2-IL PENTAGONO: SI RISCHIA UNA CACCIA INFINITA COME IN IRAQ DOPO IL 1991
Francesco Semprini per La Stampa


«Attraente ma ingannevole». È questo il leitmotiv dei commenti di diversi esperti sulla proposta della Russia di porre sotto il controllo delle autorità internazionali gli arsenali chimici di Bashar al Assad. «Ci saranno complicanze tecniche notevoli», spiega Amy Smithson, esperto di armi chimiche del Monterey Institute. Secondo quanto riferisce il «Wall Street Journal», non sono pochi i diplomatici americani e europei convinti che Assad non fornirà la lista completa di siti e munizioni.

La «inspection unit» delle Nazioni Unite nota col nome di «Organization for the Prohibition of Chemical Weapons» (Opcw) ha fino a oggi presenziato alla distruzione di milioni di armi non convenzionali in sette Paesi del mondo. Tuttavia il monitoraggio e la messa in sicurezza di arsenali non convenzionali sono stati difficili in Paesi come Iraq, Corea del Nord e Iran, già in tempi di pace - avverte il «New York Times» - figuriamoci in un Paese che è entrato nel terzo anno di una guerra civile devastante».

A rendere il lavoro degli ispettori assai arduo è innanzi tutto la varietà di luoghi e strutture da passare al setaccio, fabbriche, bunker, magazzini.

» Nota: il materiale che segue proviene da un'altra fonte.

Lemma refines_open_session c sid client principal limit :
  0 < limit →
  refines (fresh_session c sid)
    (open_session cfg c (mkSession sid client principal c limit 0 0 0 [])).
Proof.
  intros Hl s Hi [Hc Hs]. unfold open_session. rewrite run_gets. unfold id.
  cbv zeta. set (session := mkSession _ _ _ _ _ _ _ _ _).
  destruct (dict_get (br_client_sessions s) (ss_client_id session)) eqn:E;
    [apply mic_outside, outside_reject_hello|].
  match goal with |- context [if ?b then reject_hello _ _ _ _ else _] => destruct b end;
    [apply mic_outside, outside_reject_hello|].
  apply rtc_once. by apply (mu_open _ _ s c session).
Qed.

Lemma outside_check_compatible c hello : respects outside (check_compatible cfg c hello).
Proof. unfold check_compatible. outside_auto; apply outside_reject_hello. Qed.

Lemma effective_limit_positive offered : 0 < offered → 0 < effective_result_limit cfg offered.
Proof.
  intros Ho. destruct Hlim as [Hpos _ _ _ _ _ _ _ _ _]. unfold effective_result_limit.
  repeat (apply Forall_cons in Hpos as [? Hpos]). lia.
Qed.

(** Conditions that hold of later states with as many connections. *)
Lemma outside_fresh c sid : ∀ s s', outside s s' → fresh_session c sid s → fresh_session c sid s'.
Proof. intros s s' [Hc (Hl & _)] [H1 H2]. split; [lia|]. core_eq. done. Qed.

Lemma refines_outside_seq {A B} P (m : M A) (k : A → M B) :
  respects outside m → (∀ s s', outside s s' → P s → P s') → (∀ a, refines P (k a)) →
  refines P (m ≫= k).
Proof.
  intros Hm Hs Hk. apply (refines_bind P P); [by apply refines_outside| |done].
  intros s Hi Hp. eapply Hs; [apply Hm|done].
Qed.

Lemma positive_plain_int_pos v : positive_plain_int v = true → 0 < int_value v.
Proof.
  unfold positive_plain_int. destruct v; simpl; try done.
  intros H%negb_true_iff%Z.leb_gt. done.
Qed.

Lemma refines_handshake c hello peer sid :
  refines (fresh_session c sid) (handshake sha256_hex cfg c hello peer sid).
Proof.
  unfold handshake.
  apply refines_outside_seq; [apply outside_check_compatible|apply outside_fresh|]. intros _.
  apply refines_lift_bind. intros peer' _.
  apply refines_outside_seq; [outside_auto|apply outside_fresh|]. intros tr.
  apply refines_outside_seq; [|apply outside_fresh|].
  { outside_auto; try apply outside_reject_hello. }
  intros principal. cbv zeta. apply refines_if; [intros; apply refines_raise|].
  intros Hp%negb_false_iff%positive_plain_int_pos%effective_limit_positive.
  apply refines_bind with (λ _, True); [by apply refines_open_session|done|].
  intros _. apply refines_outside, outside_send_.
Qed.

(** ** Connections *)

Lemma refines_guarded P c next m : refines P m → refines P (guarded c next m).
Proof.
  intros Hm s Hi Hp. unfold guarded. specialize (Hm s Hi Hp).
  destruct (m s) as [s' [a|e]]; simpl in Hm; (etrans; [exact Hm|apply mic_outside, outside_set_pc]).
Qed.

Lemma refines_connection_hello c hello peer sid :
  refines (fresh_session c sid) (connection_hello sha256_hex cfg c hello peer sid).
Proof.
  apply refines_guarded, refines_if; intros _; [apply refines_raise|apply refines_handshake].
Qed.

Lemma refines_connection_message P c m now :
  refines P (connection_message sha256_hex repr_exn cfg c m now).
Proof. apply refines_guarded, refines_handle_message. Qed.

Lemma refines_report P c e b : refines P (connection_report cfg c e b).
Proof.
  apply refines_outside. unfold connection_report. outside_auto;
    apply outside_send_ || apply outside_flush_begin || apply outside_set_pc.
Qed.

Lemma refines_disconnect_one r : refines (has_request r) (disconnect_one repr_exn cfg r).
Proof.
  apply refines_gets_bind. intros rec. destruct (rq_state rec) eqn:E; try apply refines_skip.
  - eapply refines_weaken; [|by apply refines_withdraw]. intros s _ [H <-]. by split.
  - destruct (cf_disconnect_policy cfg); try apply refines_skip.
    destruct (rq_local_future rec); [|apply refines_skip].
    eapply refines_weaken; [|apply refines_end_running; intros P'; apply refines_cancel_and_kill].
    intros s _ [H <-]. by split.
Qed.

Lemma refines_disconnect P c : refines P (disconnect repr_exn cfg c).
Proof.
  apply refines_bind with (λ _, True); [apply refines_outside, outside_close|done|]. intros _.
  apply refines_bind with (λ _, True); [by apply refines_outside, outside_modify|done|]. intros _.
  apply refines_bind with (λ _, True);
    [apply refines_outside, outside_update_connection_count|done|]. intros _.
  apply refines_gets_bind. intros cn. destruct (cn_session cn) as [i|]; [|apply refines_skip].
  apply refines_if; intros _; [|apply refines_purge].
  apply refines_gets_bind. intros snapshot.
  apply refines_weaken with (have_requests snapshot).
  { intros s Hi [_ <-]. by apply owned_have_requests. }
  apply refines_seq; [apply stable_have_requests| |intros _; apply refines_purge].
  apply refines_for_each; [apply stable_have_requests|]. intros r Hr.
  eapply refines_weaken; [|apply refines_disconnect_one]. intros s _ H. by apply H.
Qed.

Lemma refines_connection_disconnect P c : refines P (connection_disconnect repr_exn cfg c).
Proof.
  apply refines_bind with (λ _, True); [apply refines_disconnect|done|].
  intros _. apply refines_outside, outside_set_pc.
Qed.

Lemma outside_accept raw : respects outside (accept_connection cfg raw).
Proof. unfold accept_connection. outside_auto. Qed.

Lemma outside_new_conn cn f :
  cn_session cn = None →
  (∀ s, core (f s) = core s ∧ br_conn_heap (f s) = br_conn_heap s ++ [cn]) →
  respects outside (modify f).
Proof.
  intros Hn Hf s. simpl. destruct (Hf s) as [H1 H2]. split; [done|].
  unfold conns_le, con. rewrite H2, length_app. simpl. split_and!; [lia| |].
  - intros c Hc. by rewrite lookup_total_snoc.
  - intros c Hc. destruct (decide (c = length (br_conn_heap s))) as [->|Hne].
    + by rewrite lookup_total_last.
    + rewrite list_lookup_total_alt, (proj2 (lookup_ge_None _ _)); [done|].
      rewrite length_app. simpl. lia.
Qed.

Lemma outside_prepare raw tr : respects outside (prepare_connection cfg raw tr).
Proof.
  unfold prepare_connection. respects_step; [outside_auto|].
  respects_step.
  { by apply (outside_new_conn (mkConn tr None false false 0 [] CHandshake)). }
  outside_auto; first [apply outside_close | apply outside_update_connection_count
                      | apply outside_set_pc].
Qed.

(** ** Life cycle *)

Lemma outside_set_state st : respects outside (set_state st).
Proof. unfold set_state. outside_auto. Qed.
Lemma outside_set_ready_stopped : respects outside set_ready_stopped.
Proof. unfold set_ready_stopped. outside_auto. Qed.

#[local] Ltac outside_life := outside_auto;
  repeat first [apply outside_set_state | apply outside_set_ready_stopped | outside_leaf].
(** [put_nowait] drops the item of a full queue. *)
Lemma tame_put_nowait c item : respects tame (put_nowait cfg c item).
Proof.
  intros s. unfold put_nowait. rewrite run_gets. cbv zeta.
  destruct ((0 <? outbound_queue_size limits) && _) eqn:E.
  - refine (respects_bind tame (upd_con c _) _ _ _ s).
    + apply tame_upd_con. intros []. by left.
    + intros. apply respects_ret. typeclasses eauto.
  - apply andb_false_iff in E as [E|E]; zbool; [lia|].
    match goal with |- tame s ((upd_con c ?g ≫= _) s).1 =>
      change (tame s (set_con c g s)) end.
    split; [split; [done|]|done]. intros H c'. simpl. rewrite length_alter. intros Hc.
    unfold con. simpl. rewrite list_lookup_total_alter. case_decide as Hd; [|by apply H].
    destruct Hd as [<- _]. simpl. rewrite length_app. simpl. unfold con in E. lia.
Qed.

Lemma tame_close c : respects tame (close cfg c).
Proof. unfold close. tame_auto. apply tame_put_nowait. Qed.
Lemma tame_send c k ctl p : respects tame (send cfg c k ctl p).
Proof. unfold send. tame_auto; apply tame_put_nowait || apply tame_close. Qed.
Lemma tame_send_ c k ctl : respects tame (send_ cfg c k ctl).
Proof. unfold send_. tame_auto. apply tame_send. Qed.
Lemma tame_flush_begin c b : respects tame (flush_begin cfg c b).
Proof. unfold flush_begin. tame_auto; apply tame_put_nowait || apply tame_close. Qed.

Lemma tame_writer_turn c sent : respects tame (writer_turn cfg c sent).
Proof.
  intros s. unfold writer_turn. rewrite run_gets.
  destruct (cn_outbound (con s c)) as [|[n item] rest] eqn:E; [reflexivity|].
  unfold upd_con. rewrite run_modify.
  set (s1 := set_con c _ s). transitivity s1.
  - split; [split; [done|]|done]. intros H c'. simpl. rewrite length_alter. intros Hc.
    unfold con. simpl. rewrite list_lookup_total_alter. case_decide as Hd; [|by apply H].
    destruct Hd as [<- _]. simpl. specialize (H c Hc). rewrite E in H. cbn [length] in H. lia.
  - destruct item; try reflexivity. destruct sent; [reflexivity|apply tame_close].
Qed.
(* ===== verification/BrokerProps.v ===== *)
(** * BrokerProps: what holds of every run of the broker

    The theorems are about [reachable] states and the steps between them: the
    refinement of the abstract broker, the bounds on what the server keeps, the
    accounting of reservations, execution at most once and of the bytes that were
    submitted, finality of outcomes. The witnesses run one request from the
    handshake to the acknowledgement of its result. *)
From S2P Require Import Prelude Errors Futures StateErr Heapq PyVal PyInt Config Worker.
From S2P Require Import Protocol Reassembly Scheduler Terminal Broker BrokerStep BrokerInv.
From S2P Require Import BrokerRefine.
From S2P Require Import BrokerFrame.

(** ** A run *)
Module Demo.
#[export] Instance json : JsonText := {| json_text := λ _, py "{}"; json_value := λ _, Ok PNone |}.
#[export] Instance unicode : UnicodeData := ascii_data.

Definition sha (_ : bytes) : pystr := zeros 64.
Definition repr (_ : exn) : pystr := py "error".

Definition cfg : ServerConfig := {|
  cf_limits := default_remote_limits;
  cf_serializer_name := py "pickle";
  cf_serializer_protocol := PInt 5;
  cf_task_registry := [];
  cf_registry_fingerprint := None;
  cf_application_fingerprint := None;
  cf_authenticator := None;
  cf_authorizer := None;
  cf_disconnect_policy := CancelQueued;
  cf_server_id := py "server";
  cf_epoch := py "epoch";
  cf_uid := 1000;
  cf_python := (3, 13);
  cf_pool_statistics := [] |}.

Definition hello : Message := mkMessage HELLO (mkdict
  [("versions", PList [PList [PInt 1; PInt 0]]);
   ("client_instance_id", PStr (py "c"));
   ("serializer", PStr (py "pickle"));
   ("serializer_protocol", PInt 5);
   ("python", PList [PInt 3; PInt 13]);
   ("capabilities", PList [PStr (py "callable")]);
   ("max_result_bytes", PInt 1000);
   ("wire", PStr (py "w"));
   ("wire_limits", PDict (wire_limits default_remote_limits))]%string) [].

Definition invocation (id : string) : Message := mkMessage SUBMIT (mkdict
  [("request_id", PStr (py id));
   ("digest", PStr (zeros 64));
   ("mode", PStr (py "callable"))])%string [x01; x02].

(** The server is up and one client is connected. *)
Definition connected : list event :=
  [EvStart; EvInitBegin; EvInitPublish []; EvAccept 0; EvPrepare 0 Unix;
   EvHello 0 hello (Ok (mkPeer (Some 1000) None)) (py "session")].

(** Its request is accepted, given to the pool and claimed by a worker. *)
Definition accepted : list event := connected ++ [EvMessage 0 (invocation "c:1") fzero].
Definition submitted_ : list event :=
  accepted ++ [EvDispatch fzero; EvSubmit Submitted; EvAttach].
Definition claimed : list event := submitted_ ++ [EvClaim 0 77 fzero; EvNotifyRunning 0].
Lemma settled_step s e s' : Inv s → broker_step sha256_hex repr_exn cfg s e s' → Settled s → Settled s'.
Proof.
  intros HI [Hen <-] HS. destruct (future_event e) eqn:Ee.
  2: { apply (settled_moved s); [done|by apply calm_moved, calm_exec| |done].
       intros r f Hd. pose proof (calm_exec e Ee s) as H. by rewrite (ca_dispatcher _ _ H). }
  destruct e; try discriminate Ee; cbn [enabled] in Hen; cbn [exec].
  - apply (settled_moved s); [done|apply dispatch_moved| |done].
    intros r f Hd. by rewrite Hd in Hen.
  - rewrite run_gets. destruct (br_dispatcher s) as [|r f|r f|] eqn:Ed; try done.
    assert (res = Submitted ∨ res ≠ Submitted) as [->|Hres] by (destruct res; auto).
    + unfold dispatch_submit, upd_req. rewrite run_gets, run_modify, run_modify.
      destruct (inv_jobs _ _ _ HI) as [Hl _ Hdisp _ _ _ _].
      destruct (Hdisp r f (or_introl Ed)) as [Hr Hlf]. destruct (Hl r f Hr Hlf) as [Hf Hrec].
      destruct HS as [Hdue Hjobs]. split; [exact Hdue|].
      intros f' Hj Hnone. simpl in Hj. rewrite fmap_app in Hj. apply elem_of_app in Hj as [Hj|Hj].
      * right. destruct (Hjobs f' Hj Hnone) as [Ha|Hs]; [congruence|].
        destruct (job_future_links s f' HI Hj) as [_ Hlt].
        apply (calm_settled (new_job (job_of (req s r) r f) s) (set_req r _ _)); [|exact Hlt|exact Hs].
        by eapply calm_alter_req.
      * left. apply list_elem_of_singleton in Hj as ->. simpl. f_equal. symmetry. exact Hrec.
    + apply (settled_moved s); [done|by apply submit_moved| |done]. intros r' f' Hd. congruence.
  - rewrite run_gets. destruct (br_dispatcher s) as [|r f|r f|] eqn:Ed; try done.
    unfold dispatch_attach, upd_fut. rewrite run_gets, run_modify.
    destruct HS as [Hdue Hjobs].
    destruct (inv_jobs _ _ _ HI) as [Hl _ Hdisp _ _ _ _].
    destruct (Hdisp r f (or_intror Ed)) as [Hr Hlf]. destruct (Hl r f Hr Hlf) as [Hf Hrec].
    split; simpl; rewrite ?length_alter; unfold fut; simpl; intros f';
      rewrite list_lookup_total_alter; case_decide as Hd.
    + intros _ _. by destruct Hd as [<- _].
    + by apply Hdue.
    + by destruct Hd as [<- _].
    + intros Hj Hnone. destruct (Hjobs f' Hj Hnone) as [Ha|Hs]; [|by right].
      rewrite Ed in Ha. injection Ha as _ ->. by destruct Hd.
  - unfold pool_notify_running. rewrite run_gets. destruct (lf_state (fut s f)) eqn:Es; try done.
    + by apply settled_alter.
    + apply settled_alter; [done| |done]. intros H Hn _. apply H; [exact Hn|by rewrite Es].
  - unfold pool_finish. rewrite run_gets. destruct (FutureState.done _); [done|].
    apply settled_alter; [done| |done]. by intros _ _ _.
Qed.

Secondo stime dell'intelligence occidentale sono 42 i «siti chimici» sul territorio siriano, ma in realtà se ne conoscono solo 19. Il negoziato in corso al Palazzo di Vetro dovrà poi fissare in maniera chiara quali armamenti devono essere dichiarati da Damasco dal momento che taluni, come batterie di artiglieria pesante, mortai, e lanciarazzi, possono essere armati con testate convenzionali oltre che chimiche.

E poi c'è il fattore sicurezza, operando in una zona di guerra, si impone il dispiegamento di forze di terra a protezione degli ispettori: secondo il Pentagono servirebbero almeno 75 mila soldati. Serve poi un congruo numero di esperti di cui l'Onu potrebbe essere sprovvista visto che sono solo 110 gli «ispettori chimici» col casco blu in tutto il Pianeta e il fattore sicurezza potrebbe minare il reclutamento di volontari.

Secondo gli strateghi americani, il rischio è che si ripeta una situazione simile a quella dell'Iraq dopo la Prima Guerra del Golfo del 1991, con gli ispettori impegnati per anni in una caccia senza fine per scoprire gli arsenali chimici e nucleari di Saddam Hussein.

A Washington si vaglia un approccio simile a quello utilizzato dall'amministrazione di George W. Bush per il disarmo della Libia, iniziato nel 2003 e concluso con successo. «Allora però il colonnello Gheddafi decise di dichiarare praticamente tutto - spiega Paula DeSutter, uno dei supervisori di quella operazione - non credo che ciò si ripeterà in Siria».